WHAT THE TASK REQUIRES:
Please quote exactly the lines below from the line containing "the query engine, the" to the line containing "Import ListNotations.", both lines included, and nothing else.

DATA FOR ANALYSIS:
(** * DataChat: the Streamlit front end [streamlit_app.py]

  A shallow embedding of the functions of [streamlit_app.py]
  ([write_read], [calculate_cost], [OutputParser.parse], [main]) and
  the properties of its specification that were checked against them.

  The program is glue around external libraries.  What the libraries
  compute (the tokenizer, numpy's text conversion, the storage client,
  the query engine, the widgets) is an input of the model; what the
  program does with it is modelled step by step. *)

From Stdlib Require Import String Ascii List ZArith QArith Bool Lia.
From Stdlib Require Import DecimalString Permutation.
Import ListNotations.

Local Open Scope string_scope.
Local Open Scope list_scope.
Local Open Scope Z_scope.

(* ================================================================= *)
(** ** Python values *)

Module Py.

(** Exceptions the program can meet.  [ExternalError] stands for any
    exception raised inside an external library (storage client, query
    engine, pandas readers), with its class name and message. *)
Inductive exn : Type :=
| StopIteration
| IndexError
| KeyError (key : string)
| NotAContextManager
| ExternalError (cls msg : string).

Inductive result (A : Type) : Type :=
| Ok (a : A)
| Err (e : exn).
Arguments Ok {A} a.
Arguments Err {A} e.

Definition rbind {A B} (r : result A) (f : A -> result B) : result B :=
  match r with
  | Ok a => f a
  | Err e => Err e
  end.

(** A list comprehension whose element expression may raise: the first
    exception ends the comprehension. *)
Fixpoint comprehension {A B} (f : A -> result B) (xs : list A)
  : result (list B) :=
  match xs with
  | [] => Ok []
  | x :: xs' =>
      rbind (f x) (fun y =>
      rbind (comprehension f xs') (fun ys => Ok (y :: ys)))
  end.
Lemma file_lines_other verdict c :
  Forall (λ line, line ≠ "  Overall Status: " +:+ verdict) (file_lines c).
Proof.
  unfold file_lines. rewrite !Forall_app. split_and!.
  - repeat (apply Forall_cons; split; [other_line|]). constructor.
  - unfold counts_lines.
    repeat (apply Forall_cons; split; [other_line|]). constructor.
  - unfold codes_block. destruct (missing_hcpcs c) as [|x l]; [constructor|].
    apply block_lines; [vm_compute; discriminate|cbn; lia|].
    repeat (apply Forall_cons; split; [other_line|]). constructor.
  - unfold codes_block. destruct (extra_hcpcs c) as [|x l]; [constructor|].
    apply block_lines; [vm_compute; discriminate|cbn; lia|].
    repeat (apply Forall_cons; split; [other_line|]). constructor.
  - unfold products_block.
    destruct (missing_products c) as [|x l]; [constructor|].
    apply Forall_cons. split; [other_line|].
    rewrite !Forall_app. split_and!.
    + apply Forall_fmap, Forall_forall. intros item _. cbn [compose].
      unfold entry. other_line.
    + destruct (bool_decide _); [|constructor].
      apply Forall_cons. split; [unfold more_line; other_line|constructor].
    + repeat (apply Forall_cons; split; [other_line|]). constructor.
  - unfold products_block.
    destruct (extra_products c) as [|x l]; [constructor|].
    apply Forall_cons. split; [other_line|].
    rewrite !Forall_app. split_and!.
    + apply Forall_fmap, Forall_forall. intros item _. cbn [compose].
      unfold entry. other_line.
    + destruct (bool_decide _); [|constructor].
      apply Forall_cons. split; [unfold more_line; other_line|constructor].
    + repeat (apply Forall_cons; split; [other_line|]). constructor.
  - destruct (has_issues c); [constructor|].
    repeat (apply Forall_cons; split; [other_line|]). constructor.
  - repeat (apply Forall_cons; split; [other_line|]). constructor.
Qed.

Lemma fixed_lines_other verdict :
  Forall (λ line, line ≠ "  Overall Status: " +:+ verdict) header_lines
  ∧ ∀ all_pass,
      Forall (λ line, line ≠ "  Overall Status: " +:+ verdict)
             (conclusion_lines all_pass).
Proof.
  split.
  - unfold header_lines.
    repeat (apply Forall_cons; split; [other_line|]). constructor.
  - intros all_pass. unfold conclusion_lines. rewrite !Forall_app.
    split_and!; [|destruct all_pass|];
      repeat (apply Forall_cons; split; [other_line|]); constructor.
Qed.

Lemma summary_lines_status comparisons verdict :
  "  Overall Status: " +:+ verdict ∈ summary_lines comparisons
  ↔ verdict = status (forallb all_match comparisons).
Proof.
  unfold summary_lines. cbn zeta.
  set (all_pass := forallb all_match comparisons).
  generalize (sum (before_num_categories <$> comparisons))
    (sum (after_num_categories <$> comparisons))
    (sum (before_num_products <$> comparisons))
    (sum (after_num_products <$> comparisons)).
  intros n1 n2 n3 n4. split.
  - rewrite !elem_of_app, !elem_of_cons.
    intros Hin.
    assert (∀ line, String.get 2 line ≠ Some "O"%char →
                    "  Overall Status: " +:+ verdict = line → False) as Hne.
    { intros line Hl Heq. by apply (third_ne line verdict). }
    repeat match goal with
           | H : _ ∨ _ |- _ => destruct H as [H|H]
           end;
      try (by apply elem_of_nil in Hin);
      try (by apply string_app_inj in Hin);
      try (exfalso; revert Hin; apply Hne;
           first [ rewrite get_app_lt by (cbn [String.length]; lia) | idtac ];
           vm_compute; discriminate).
    destruct all_pass; rewrite ?elem_of_cons in Hin;
      repeat match goal with
             | H : _ ∨ _ |- _ => destruct H as [H|H]
             end;
      try (by apply elem_of_nil in Hin);
      exfalso; revert Hin; apply Hne; vm_compute; discriminate.
  - intros ->. rewrite !elem_of_app. left. do 6 right. left.
Qed.

Lemma forallb_false {A} (f : A → bool) (xs : list A) :
  forallb f xs = false ↔ Exists (λ x, f x = false) xs.
Proof.
  induction xs as [|x xs IH]; cbn [forallb].
  - split; [done|]. by intros ?%Exists_nil.
  - rewrite andb_false_iff, Exists_cons, IH. done.
Qed.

FINAL ANSWER:
  the query engine, the widgets) is an input of the model; what the
  program does with it is modelled step by step. *)

From Stdlib Require Import String Ascii List ZArith QArith Bool Lia.
From Stdlib Require Import DecimalString Permutation.
Import ListNotations.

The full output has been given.